### [TASK ITEM]
Of the entries below, return only those lines from the line with "split; intros x; split." to the line with "A shallow embedding of the", exactly, both included.

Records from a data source

- Opening Delimiter -

Lemma bestFit_scan_nothing (requested : jsnum) (mem : list DM.Block) :
  (forall b, In b mem -> DM.qualifies requested b = false) ->
  forall k best minDiff, DM.bestFit_scan requested mem k best minDiff = best.
Proof.
  induction mem as [|b rest IH]; intros Hnone k best minDiff; [reflexivity|].
  cbn [DM.bestFit_scan]. rewrite (Hnone b (or_introl eq_refl)).
  apply IH. intros b' Hin. apply Hnone. now right.
Qed.

Lemma worstFit_scan_nothing (requested : jsnum) (mem : list DM.Block) :
  (forall b, In b mem -> DM.qualifies requested b = false) ->
  forall k worst maxDiff, DM.worstFit_scan requested mem k worst maxDiff = worst.
Proof.
  induction mem as [|b rest IH]; intros Hnone k worst maxDiff; [reflexivity|].
  cbn [DM.worstFit_scan]. rewrite (Hnone b (or_introl eq_refl)).
  apply IH. intros b' Hin. apply Hnone. now right.
Qed.

Lemma nothing_qualifies_beyond (requested : jsnum) (mem : list DM.Block) :
  finite_sizes mem -> requested = NaN \/ requested = PosInf ->
  forall b, In b mem -> DM.qualifies requested b = false.
Proof.
  intros Hfin Hreq b Hin. unfold finite_sizes in Hfin. rewrite Forall_forall in Hfin.
  destruct Hreq as [-> | ->];
    [apply qualifies_not_number | apply qualifies_infinite; auto].
Qed.

Lemma findBestFit_spec (mem : list DM.Block) (requested : jsnum) :
  finite_sizes mem -> requested <> NegInf ->
  best_fit_spec mem requested (DM._findBestFit mem requested).
Proof.
  intros Hfin Hreq. unfold DM._findBestFit.
  destruct requested as [| | |r]; try congruence.
  - rewrite bestFit_scan_nothing; cbn [best_fit_spec]; intros;
      eapply nothing_qualifies_beyond; eauto.
  - rewrite bestFit_scan_nothing; cbn [best_fit_spec]; intros;
      eapply nothing_qualifies_beyond; eauto.
  - destruct (bestFit_scan_spec r mem Hfin 0 None PosInf)
      as [[Hres Hall] | (i & b & Hres & Hnth & Hq & _ & Hmin)].
    + rewrite Hres. intros b Hin.
      destruct (DM.qualifies (Fin r) b) eqn:Hq; [|reflexivity].
      specialize (Hall b Hin Hq).
      unfold finite_sizes in Hfin. rewrite Forall_forall in Hfin.
      destruct (diff_finite r b (Hfin b Hin)) as [d Hd].
      rewrite Hd in Hall. discriminate.
    + rewrite Hres. exists b. auto.
Qed.

Lemma findWorstFit_spec (mem : list DM.Block) (requested : jsnum) :
  finite_sizes mem -> requested <> NegInf ->
  worst_fit_spec mem requested (DM._findWorstFit mem requested).
Proof.
  intros Hfin Hreq. unfold DM._findWorstFit.
  destruct requested as [| | |r]; try congruence.
  - rewrite worstFit_scan_nothing; cbn [worst_fit_spec]; intros;
      eapply nothing_qualifies_beyond; eauto.
  - rewrite worstFit_scan_nothing; cbn [worst_fit_spec]; intros;
      eapply nothing_qualifies_beyond; eauto.
  - destruct (worstFit_scan_spec r mem Hfin 0 None NegInf)
      as [[Hres Hall] | (i & b & Hres & Hnth & Hq & _ & Hmax)].
    + rewrite Hres. intros b Hin.
      destruct (DM.qualifies (Fin r) b) eqn:Hq; [|reflexivity].
      specialize (Hall b Hin Hq).
      unfold finite_sizes in Hfin. rewrite Forall_forall in Hfin.
      destruct (diff_finite r b (Hfin b Hin)) as [d Hd].
      rewrite Hd in Hall. discriminate.
    + rewrite Hres. exists b. auto.
Qed.
Lemma find_changed_from_spec (k : nat) (p c : SudokuState) :
  length p = length c ->
  (find_changed_from k p c = None <-> p = c) /\
  (forall r, find_changed_from k p c = Some r ->
     k <= r /\ r - k < length p /\ nth (r - k) p 0 <> nth (r - k) c 0 /\
     forall j, j < r - k -> nth j p 0 = nth j c 0).
Proof.
  revert k c. induction p as [|x p IH]; intros k c Hlen.
  - destruct c; [|discriminate]. simpl. split; [tauto|]. discriminate.
  - destruct c as [|y c]; [discriminate|]. simpl in Hlen. injection Hlen as Hlen.
    destruct (IH (S k) c Hlen) as [IHnone IHsome]. simpl.
    destruct (x =? y) eqn:E.
    + apply Nat.eqb_eq in E. subst y. split.
      * rewrite IHnone. split; [intros ->; reflexivity | intros H; injection H; auto].
      * intros r Hr. destruct (IHsome r Hr) as (H1 & H2 & H3 & H4).
        replace (r - k) with (S (r - S k)) by lia. simpl.
        split; [lia|]. split; [lia|]. split; [exact H3|].
        intros [|j] Hj; simpl; [reflexivity|]. apply H4. lia.
    + apply Nat.eqb_neq in E. split.
      * split; [discriminate|]. intros H. injection H as H _. contradiction.
      * intros r Hr. injection Hr as <-. rewrite Nat.sub_diag. simpl.
        split; [lia|]. split; [lia|]. split; [exact E|]. intros j Hj; lia.
Qed.

(** ** Claims on [utils.rs] *)

(** C2: for every index [i] in [0..=80], [get_related_cells i] holds
    exactly 20 distinct indices, [i] is not one of them, and they are the
    indices of the row, the column and the 3x3 box of [i]. *)
Theorem get_related_cells_twenty (i : nat) :
  i < 81 ->
  length (get_related_cells i) = 20 /\ ~ In i (get_related_cells i) /\
  NoDup (get_related_cells i) /\
  (forall j, In j (get_related_cells i) <->
     j < 81 /\ j <> i /\
     (i / 9 = j / 9 \/ i mod 9 = j mod 9 \/
      (i / 9 / 3 = j / 9 / 3 /\ i mod 9 / 3 = j mod 9 / 3))).
Proof.
  intros Hi. split; [|split; [|split]].
  - pose proof (related_ok_all i Hi) as H. unfold related_ok in H.
    apply andb_prop in H as [H _]. apply andb_prop in H as [H _].
    apply Nat.eqb_eq, H.
  - apply get_related_cells_self.
  - apply get_related_cells_NoDup.
  - intros j. rewrite get_related_cells_spec by exact Hi. apply peer_spec.
Qed.

(** C3: the single-cell conflicts of a cell with value 0 are empty;
    otherwise they are exactly its related cells holding the same value; the
    queried index is never among them. *)
Theorem get_conflicting_cells_spec (board : SudokuState) (index : nat) :
  (cell board index = 0 -> get_conflicting_cells board index = []) /\
  (forall j, In j (get_conflicting_cells board index) <->
     cell board index <> 0 /\ In j (get_related_cells index) /\
     cell board j = cell board index) /\
  ~ In index (get_conflicting_cells board index).
Proof.
  split; [|split].
  - intros H. unfold get_conflicting_cells. rewrite H. reflexivity.
  - intros j. apply get_conflicting_cells_In.
  - rewrite get_conflicting_cells_In. intros (_ & H & _).
    exact (get_related_cells_self index H).
Qed.

(** C7: on two 81-cell grids, [find_changed_cell] returns [None] exactly
    when the grids are equal, and otherwise the lowest index where they
    differ. *)
Theorem find_changed_cell_first (previous current : SudokuState) :
  length previous = 81 -> length current = 81 ->
  (find_changed_cell previous current = None <-> previous = current) /\
  (forall k, find_changed_cell previous current = Some k ->
     k < 81 /\ cell previous k <> cell current k /\
     forall j, j < k -> cell previous j = cell current j).
Proof.
  intros Hp Hc.
  assert (Hlen : length previous = length current) by congruence.
  destruct (find_changed_from_spec 0 previous current Hlen) as [Hn Hs].
  split; [exact Hn|]. intros k Hk. destruct (Hs k Hk) as (_ & H2 & H3 & H4).
  rewrite Nat.sub_0_r in *. unfold cell. split; [lia|]. split; [exact H3|].
  exact H4.
Qed.

(** C8: conflict membership is symmetric on indices of the board, and a
    peer with the same non-zero value as a cell is in the whole-grid
    conflict set. *)
Theorem conflicts_symmetric (board : SudokuState) (i j : nat) :
  length board = 81 -> i < 81 -> j < 81 ->
  (In j (get_conflicting_cells board i) <-> In i (get_conflicting_cells board j)) /\
  (In i (get_all_conflicting_cells board) -> In j (get_related_cells i) ->
   cell board j = cell board i -> cell board i <> 0 ->
   In j (get_all_conflicting_cells board)).
Proof.
  intros Hb Hi Hj. split.
  - rewrite !get_conflicting_cells_In,
            !get_related_cells_spec by assumption.
    rewrite (peer_sym i j Hi Hj).
    split; intros (H1 & H2 & H3); (split; [congruence | split; [exact H2 | congruence]]).
  - intros _ Hrel Heq Hnz. apply get_all_conflicting_cells_In.
    exists i. split; [split; [lia | exact Hnz]|].
    apply get_conflicting_cells_In. tauto.
Qed.

(** C10: [get_related_cells] and [get_all_conflicting_cells] return lists
    in strictly increasing order, hence without duplicates. *)
Theorem related_and_conflicts_sorted :
  (forall i, Sorted lt (get_related_cells i) /\ NoDup (get_related_cells i)) /\
  (forall b, Sorted lt (get_all_conflicting_cells b) /\
             NoDup (get_all_conflicting_cells b)).
Proof.
  split; intros x; split.
  - apply get_related_cells_sorted.
  - apply get_related_cells_NoDup.
  - apply dedup_Sorted, sort_unstable_Sorted.
  - apply StronglySorted_lt_NoDup, Sorted_lt_strong, dedup_Sorted,
          sort_unstable_Sorted.
Qed.
(** * RightBoss candidate portal: profile store, tiered sections, section
      orchestrator and auth-event queue

    A shallow embedding of the TypeScript sources
    - the profile aggregate store, [ProfileProvider] of
      [contexts/ProfileContext] (src/unnamed/part_004),
    - the tier filter of [TieredProfileSection] and the validation of
      [TieredPersonalInfo] (both in
      src/src/components/profile/sections/TieredResumeUpload.tsx),
    - the section orchestrator, the page component
      [UnifiedProfileExperience] (src/unnamed/part_007), as the routes
      mount it inside [PrivateRoute] (src/src/App.tsx,
      src/src/components/PrivateRoute.tsx),
    - the auth-event queue of [UserProvider]
      (src/src/contexts/UserContext.tsx),
    together with the properties the specification states about them.

    The file first gives the definitions (the embedding, concrete
    scenarios, and the specification's own wording where it is compared
    with the code), then the properties. *)

From Stdlib Require Import List Bool Arith NArith ZArith Lia String Ascii.
Import ListNotations.

Set Implicit Arguments.
Lemma last_opt_cons {A} (a : A) (l : list A) : l <> [] -> last_opt (a :: l) = last_opt l.
Proof. destruct l; [congruence | reflexivity]. Qed.

(** Every node of a level has a proof leading to the single top node. *)
Lemma proof_loop_sound (cur : list Fr) (lv : list (list Fr)) :
  tree_levels cur lv -> forall i x, nth_error cur i = Some x ->
  exists proof r, proof_loop lv i = Some proof /\ last_opt lv = Some [r] /\
    fold_proof x proof = Some r.
Proof.
  induction 1 as [cur Hlen | cur next rest Hlen Hpair Hrest IH]; intros i x Hx.
  - destruct cur as [|a [|b c]]; [destruct i; discriminate | | simpl in Hlen; lia].
    destruct i as [|[|i]]; try discriminate. injection Hx as <-.
    exists [], a. repeat split.
  - destruct (proof_step_sound cur next i x Hpair Hx) as (node & y & Hs & Hy & Hf).
    destruct (IH (i / 2)%nat y Hy) as (proof & r & Hp & Hlast & Hfold).
    exists (node :: proof), r.
    assert (Hne : rest <> []) by (eapply tree_levels_nonempty; eauto).
    split; [|split].
    + destruct rest as [|l0 rest']; [congruence|].
      cbn [proof_loop]. rewrite Hs. cbn [proof_loop] in Hp. rewrite Hp. reflexivity.
    + rewrite last_opt_cons by exact Hne. exact Hlast.
    + rewrite Hf. exact Hfold.
Qed.

(** The [while] loop terminates within the leaf count and yields the levels. *)
Lemma build_loop_sound (fuel : nat) (cur : list Fr) :
  (List.length cur <= S fuel)%nat ->
  exists lv, build_loop fuel cur = Some lv /\ tree_levels cur lv.
Proof.
  revert cur; induction fuel as [|f IH]; intros cur Hlen; unfold build_loop;
    destruct (List.length cur <=? 1)%nat eqn:E.
  - exists [cur]. split; [reflexivity | constructor; apply Nat.leb_le; exact E].
  - apply Nat.leb_gt in E. lia.
  - exists [cur]. split; [reflexivity | constructor; apply Nat.leb_le; exact E].
  - apply Nat.leb_gt in E. fold build_loop.
    destruct (pair_level_some cur) as (next & Hn & Hnl). rewrite Hn.
    destruct (IH next ltac:(lia)) as (rest & Hb & Ht). rewrite Hb.
    exists (cur :: rest). split; [reflexivity | econstructor; eauto].
Qed.

Lemma map_opt_hash_leaf (leaves : list Fr) :
  map_opt (fun c => hash_leaf [c]) leaves = Some (map (fun c => poseidon [c]) leaves).
Proof.
  induction leaves as [|c l IH]; [reflexivity|].
  cbn [map_opt map]. rewrite hash_leaf_1, IH. reflexivity.
Qed.

Lemma build_tree_levels_sound (leaves : list Fr) :
  exists lv, build_tree_levels leaves = Some lv /\
    tree_levels (map (fun c => poseidon [c]) leaves) lv.
Proof.
  unfold build_tree_levels. rewrite map_opt_hash_leaf.
  apply build_loop_sound. rewrite length_map. lia.
Qed.

Lemma tree_levels_head (cur : list Fr) (lv : list (list Fr)) :
  tree_levels cur lv -> exists rest, lv = cur :: rest.
Proof. intros Ht; inversion Ht; eexists; reflexivity. Qed.

(** Consecutive levels of the construction are related by [pair_level]. *)
Lemma tree_levels_consecutive (cur : list Fr) (lv : list (list Fr)) :
  tree_levels cur lv -> forall k level next,
  nth_error lv k = Some level -> nth_error lv (S k) = Some next ->
  pair_level level = Some next.
Proof.
  induction 1 as [cur Hlen | cur next0 rest Hlen Hpair Hrest IH];
    intros k level next Hk Hk1.
  - destruct k; discriminate.
  - destruct k as [|k].
    + injection Hk as <-. destruct (tree_levels_head _ _ Hrest) as (rest' & ->).
      injection Hk1 as <-. exact Hpair.
    + eapply IH; eauto.
Qed.

Lemma pair_level_odd_last (level next : list Fr) (x : Fr) :
  pair_level level = Some next -> Nat.odd (List.length level) = true ->
  last_opt level = Some x -> last_opt next = Some (poseidon [x; x]).
Proof.
  revert next. induction level as [|a|a b r IH] using list_pair_ind;
    intros next Hpair Hodd Hlast.
  - discriminate.
  - cbn [pair_level] in Hpair. rewrite hash_leaf_2 in Hpair.
    injection Hpair as <-. injection Hlast as <-. reflexivity.
  - cbn [pair_level] in Hpair. rewrite hash_leaf_2 in Hpair.
    destruct (pair_level r) as [acc|] eqn:Hr; [|discriminate].
    injection Hpair as <-.
    assert (Hodd' : Nat.odd (List.length r) = true) by exact Hodd.
    assert (Hne : r <> []) by (intros ->; discriminate).
    destruct (pair_level_some r) as (acc' & Hr' & Hlen). rewrite Hr in Hr'.
    injection Hr' as <-.
    assert (Hacc : acc <> []).
    { intros ->. destruct r; [congruence | simpl in Hlen; lia]. }
    rewrite last_opt_cons by exact Hacc.
    apply IH; [reflexivity | exact Hodd' |].
    rewrite <- Hlast. cbn [last_opt]. destruct r as [|c r]; [congruence|].
    reflexivity.
Qed.

(** ** C1: Merkle round trip *)

(** C1: for every leaf [c] at index [i] of the leaf list, [MerkleTree::new]
    succeeds, [generate_proof(i)] succeeds and [verify_proof([c], proof)]
    returns [true] against the root of that tree. *)
Theorem merkle_round_trip (leaves : list Fr) (i : nat) (c : Fr) :
  nth_error leaves i = Some c ->
  exists t proof, new leaves = Some t /\ generate_proof t i = Some proof /\
    verify_proof t [c] proof = Some true.
Proof.
  intros Hc.
  destruct (build_tree_levels_sound leaves) as (lv & Hb & Ht).
  assert (Hx : nth_error (map (fun c => poseidon [c]) leaves) i = Some (poseidon [c]))
    by (rewrite nth_error_map, Hc; reflexivity).
  destruct (proof_loop_sound _ _ Ht i _ Hx) as (proof & r & Hp & Hlast & Hfold).
  exists {| levels := lv; root := r |}, proof. split; [|split].
  - unfold new. rewrite Hb, Hlast. reflexivity.
  - unfold generate_proof. cbn [levels].
    destruct lv; [exfalso; eapply tree_levels_nonempty; eauto | exact Hp].
  - unfold verify_proof. rewrite hash_leaf_1. cbn [root]. rewrite Hfold.
    rewrite Z.eqb_refl. reflexivity.
Qed.

(** ** C2: odd-node padding *)

(** C2: in every level built by [build_tree_levels] that has an odd number
    of nodes, the last node [x] is hashed with itself: the next level ends
    with [hash(x, x)]; for three leaves [c0, c1, c2] the root is
    [hash(hash(L0, L1), hash(L2, L2))] with [Li = hash([ci])]. *)
Theorem odd_level_padding :
  (forall leaves lv k level next x,
     build_tree_levels leaves = Some lv ->
     nth_error lv k = Some level -> nth_error lv (S k) = Some next ->
     Nat.odd (List.length level) = true -> last_opt level = Some x ->
     last_opt next = Some (poseidon [x; x])) /\
  (forall c0 c1 c2, exists t, new [c0; c1; c2] = Some t /\
     root t = poseidon [poseidon [poseidon [c0]; poseidon [c1]];
                        poseidon [poseidon [c2]; poseidon [c2]]]).
Proof.
  split.
  - intros leaves lv k level next x Hb Hk Hk1 Hodd Hlast.
    destruct (build_tree_levels_sound leaves) as (lv' & Hb' & Ht).
    rewrite Hb in Hb'. injection Hb' as <-.
    apply (pair_level_odd_last level next x); [eapply tree_levels_consecutive; eauto | exact Hodd | exact Hlast].
  - intros c0 c1 c2. eexists. split; reflexivity.
Qed.
(** * Data validation and drift normalisation of PredictiveAnalytics

    A shallow embedding of
    [PredictiveAnalytics/components/data_validation.py] (class
    [DataValidation]) together with the properties its specification
    states about it.

    The Python code works on dynamically typed values obtained from
    [json.load]; [Py] models that universe, the exceptions the code can
    raise, and the builtins the class uses.  [DataValidation] then
    follows the methods of the class one by one. *)

From Stdlib Require Import ZArith List String Ascii Bool Lia Floats.
From stdpp Require Import base gmap strings list.

Local Open Scope string_scope.
Local Open Scope Z_scope.

Set Warnings "-register-all".

(** ** Python values, exceptions and builtins *)

Module Py.

(** What [json.load] produces, which is also what the normaliser
    returns: [None], booleans, integers, IEEE 754 binary64 floats, text,
    lists, and dictionaries with text keys.  A dictionary keeps its
    insertion order; a lookup finds the first binding of a key. *)
Inductive value : Type :=
| VNone
| VBool (b : bool)
| VInt (z : Z)
| VFloat (f : float)
| VStr (s : string)
| VList (l : list value)
| VDict (d : list (string * value)).

(** The exceptions that can leave the code.  [OSError] stands for any
    failure of an external collaborator (file system, CSV reader, drift
    engine); [PredictiveAnalyticsException] is the wrapper every method
    of the class raises around what it catches. *)
Inductive exn : Type :=
| AttributeError
| TypeError
| ValueError
| OverflowError
| ZeroDivisionError
| KeyError (key : string)
| OSError (what : string)
| PredictiveAnalyticsException (cause : exn).

Inductive result (A : Type) : Type :=
| Ok (a : A)
| Raise (e : exn).
Arguments Ok {A} a.
Arguments Raise {A} e.

#[global] Instance result_ret : MRet result := fun _ a => Ok a.
#[global] Instance result_bind : MBind result := fun _ _ f r =>
  match r with
  | Ok a => f a
  | Raise e => Raise e
  end.
#[global] Instance result_fmap : FMap result := fun _ _ f r =>
  match r with
  | Ok a => Ok (f a)
  | Raise e => Raise e
  end.

(** *** Dictionaries *)

Fixpoint dict_lookup (k : string) (d : list (string * value)) : option value :=
  match d with
  | [] => None
  | (k', v) :: d' => if String.eqb k k' then Some v else dict_lookup k d'
  end.

(** [d.get(k, default)]; only dictionaries have the method. *)
Definition get (v : value) (k : string) (dflt : value) : result value :=
  match v with
  | VDict d => Ok (default dflt (dict_lookup k d))
  | _ => Raise AttributeError
  end.

(** [d[k]] on a dictionary. *)
Definition getitem (v : value) (k : string) : result value :=
  match v with
  | VDict d =>
      match dict_lookup k d with
      | Some x => Ok x
      | None => Raise (KeyError k)
      end
  | _ => Raise TypeError
  end.

(** [for m in v]: the items a [for] loop visits. *)
Definition iter (v : value) : result (list value) :=
  match v with
  | VList l => Ok l
  | VDict d => Ok (map (fun kv => VStr (fst kv)) d)
  | VStr s => Ok (map (fun c => VStr (String c EmptyString)) (list_ascii_of_string s))
  | _ => Raise TypeError
  end.

Definition is_none (v : value) : bool :=
  match v with
  | VNone => true
  | _ => false
  end.

(** *** Text *)

(** [s.endswith(suffix)]: some tail of [s] is [suffix]. *)
Fixpoint str_endswith (s suffix : string) : bool :=
  String.eqb s suffix ||
  match s with
  | EmptyString => false
  | String _ s' => str_endswith s' suffix
  end.

(** [needle in s]: [needle] starts some tail of [s]. *)

Fixpoint str_contains (needle s : string) : bool :=
  String.prefix needle s ||
  match s with
  | EmptyString => false
  | String _ s' => str_contains needle s'
  end.

(** [v.endswith(suffix)]; only text has the method. *)
Definition endswith (v : value) (suffix : string) : result bool :=
  match v with
  | VStr s => Ok (str_endswith s suffix)
  | _ => Raise AttributeError
  end.

(** [needle in v] for a text [needle]: substring of a text, element of
    a list, key of a dictionary. *)
Definition contains (needle : string) (v : value) : result bool :=
  match v with
  | VStr s => Ok (str_contains needle s)
  | VList l =>
      Ok (existsb (fun x => match x with
                            | VStr s => String.eqb needle s
                            | _ => false
                            end) l)
  | VDict d => Ok (existsb (fun kv => String.eqb needle (fst kv)) d)
  | _ => Raise TypeError
  end.

(** *** Numbers *)

(** Truth value of a value in a condition. *)
Definition truthy (v : value) : bool :=
  match v with
  | VNone => false
  | VBool b => b
  | VInt z => negb (z =? 0)
  | VFloat f => negb (PrimFloat.eqb f 0)
  | VStr s => negb (String.eqb s "")
  | VList l => match l with [] => false | _ => true end
  | VDict d => match d with [] => false | _ => true end
  end.

(** [v == 0] and [v != 0]: numbers compare by value, [False] is [0],
    everything else differs from [0]. *)
Definition eq_zero (v : value) : bool :=
  match v with
  | VBool b => negb b
  | VInt z => z =? 0
  | VFloat f => PrimFloat.eqb f 0
  | _ => false
  end.

Definition ne_zero (v : value) : bool := negb (eq_zero v).

(** [a >= b] and [a == b] on floats. *)
Definition float_ge (a b : float) : bool := PrimFloat.leb b a.

(** An integer as the exactly represented number [z * 2^0]; the
    mantissa is not normalised, which the rounding operations of
    [SpecFloat] do themselves. *)
Definition Z2SF (z : Z) : spec_float :=
  match z with
  | Z0 => S754_zero false
  | Zpos p => S754_finite false p 0
  | Zneg p => S754_finite true p 0
  end.

(** A computed float, when finite; a result too large for a float is
    an [OverflowError] wherever an integer is involved. *)
Definition finite_or_overflow (x : spec_float) : result float :=
  match x with
  | S754_infinity _ => Raise OverflowError
  | _ => Ok (SF2Prim x)
  end.

(** [float(z)] for an integer: the nearest float, ties to even. *)
Definition float_of_Z (z : Z) : result float :=
  finite_or_overflow (binary_normalize prec emax z 0 false).

(** [a / b] for two integers: the correctly rounded quotient. *)
Definition int_truediv (a b : Z) : result float :=
  if b =? 0 then Raise ZeroDivisionError
  else finite_or_overflow (SFdiv prec emax (Z2SF a) (Z2SF b)).

(** [a / b] for two floats. *)
Definition float_truediv (a b : float) : result float :=
  if PrimFloat.eqb b 0 then Raise ZeroDivisionError
  else Ok (PrimFloat.div a b).

(** The numeric reading of a value in arithmetic: booleans count as
    the integers 0 and 1. *)
Inductive number : Type :=
| NInt (z : Z)
| NFloat (f : float).

Definition as_number (v : value) : option number :=
  match v with
  | VBool b => Some (NInt (if b then 1 else 0))
  | VInt z => Some (NInt z)
  | VFloat f => Some (NFloat f)
  | _ => None
  end.

(** [a / b] (true division). *)
Definition truediv (a b : value) : result float :=
  match as_number a, as_number b with
  | Some (NInt x), Some (NInt y) => int_truediv x y
  | Some (NInt x), Some (NFloat g) => f ← float_of_Z x; float_truediv f g
  | Some (NFloat f), Some (NInt y) => g ← float_of_Z y; float_truediv f g
  | Some (NFloat f), Some (NFloat g) => float_truediv f g
  | _, _ => Raise TypeError
  end.

(** The integer nearest to [m / 2^k] for [m >= 0], ties to even. *)
Definition round_half_even_shift (m k : Z) : Z :=
  let d := 2 ^ k in
  let q := m / d in
  let r := m mod d in
  match 2 * r ?= d with
  | Lt => q
  | Gt => q + 1
  | Eq => if Z.even q then q else q + 1
  end.

Definition with_sign (s : bool) (n : Z) : Z := if s then - n else n.

(** [round(f)] with one argument: the nearest integer, ties to even. *)
Definition round_float (f : float) : result Z :=
  match Prim2SF f with
  | S754_zero _ => Ok 0
  | S754_nan => Raise ValueError
  | S754_infinity _ => Raise OverflowError
  | S754_finite s m e =>
      Ok (with_sign s (if 0 <=? e then Z.pos m * 2 ^ e
                       else round_half_even_shift (Z.pos m) (- e)))
  end.

(** [int(f)] for a float: truncation towards zero. *)
Definition trunc_float (f : float) : result Z :=
  match Prim2SF f with
  | S754_zero _ => Ok 0
  | S754_nan => Raise ValueError
  | S754_infinity _ => Raise OverflowError
  | S754_finite s m e =>
      Ok (with_sign s (if 0 <=? e then Z.pos m * 2 ^ e
                       else Z.pos m / 2 ^ (- e)))
  end.

(** Reading a number out of text is the work of the interpreter's
    parser; the class never depends on how it is done, so the two
    conversions are taken as given. *)
Record text_conversions : Type := {
  float_of_text : string -> result float;
  int_of_text : string -> result Z
}.

Section Conversions.
Variable conv : text_conversions.

(** [float(v)] *)
Definition to_float (v : value) : result float :=
  match v with
  | VBool b => Ok (if b then 1%float else 0%float)
  | VInt z => float_of_Z z
  | VFloat f => Ok f
  | VStr s => float_of_text conv s
  | _ => Raise TypeError
  end.

(** [int(v)] *)
Definition to_int (v : value) : result Z :=
  match v with
  | VBool b => Ok (if b then 1 else 0)
  | VInt z => Ok z
  | VFloat f => trunc_float f
  | VStr s => int_of_text conv s
  | _ => Raise TypeError
  end.
End Conversions.

End Py.

(** ** The class [DataValidation] *)

Module DataValidation.
Import Py.

(** A pandas table, as far as the class looks at it: the column labels
    in order, and the rows of cells under them. *)
Record DataFrame : Type := {
  columns : list string;
  rows : list (list value)
}.

(** [df.shape[1]] *)
Definition shape1 (df : DataFrame) : Z := Z.of_nat (length (columns df)).

(** *** Drift report normaliser *)

Definition signature : string := "DriftedColumnsCount".

(** The test of the scanning loop on one metric record [m]:
[[
   cfg_type = m.get("config", {}).get("type", "")
   cfg_type.endswith("DriftedColumnsCount") or
       "DriftedColumnsCount" in m.get("metric_name", "")
]]
    The right operand of [or] is evaluated only when the left one is
    false. *)
Definition is_drifted_columns_metric (m : value) : result bool :=
  config ← get m "config" (VDict []);
  cfg_type ← get config "type" (VStr "");
  by_type ← endswith cfg_type signature;
  if (by_type : bool) then Ok true
  else
    metric_name ← get m "metric_name" (VStr "");
    contains signature metric_name.

(** The loop itself: the first record that passes the test, [None]
    when the loop runs to its end. *)
Fixpoint find_drifted_metric (metrics : list value) : result (option value) :=
  match metrics with
  | [] => Ok None
  | m :: rest =>
      hit ← is_drifted_columns_metric m;
      if (hit : bool) then Ok (Some m) else find_drifted_metric rest
  end.

Section Normalizer.
Variable conv : text_conversions.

- Closing Delimiter -

### [RESULT OF THIS EXERCISE]
  split; intros x; split.
  - apply get_related_cells_sorted.
  - apply get_related_cells_NoDup.
  - apply dedup_Sorted, sort_unstable_Sorted.
  - apply StronglySorted_lt_NoDup, Sorted_lt_strong, dedup_Sorted,
          sort_unstable_Sorted.
Qed.
(** * RightBoss candidate portal: profile store, tiered sections, section
      orchestrator and auth-event queue

    A shallow embedding of the TypeScript sources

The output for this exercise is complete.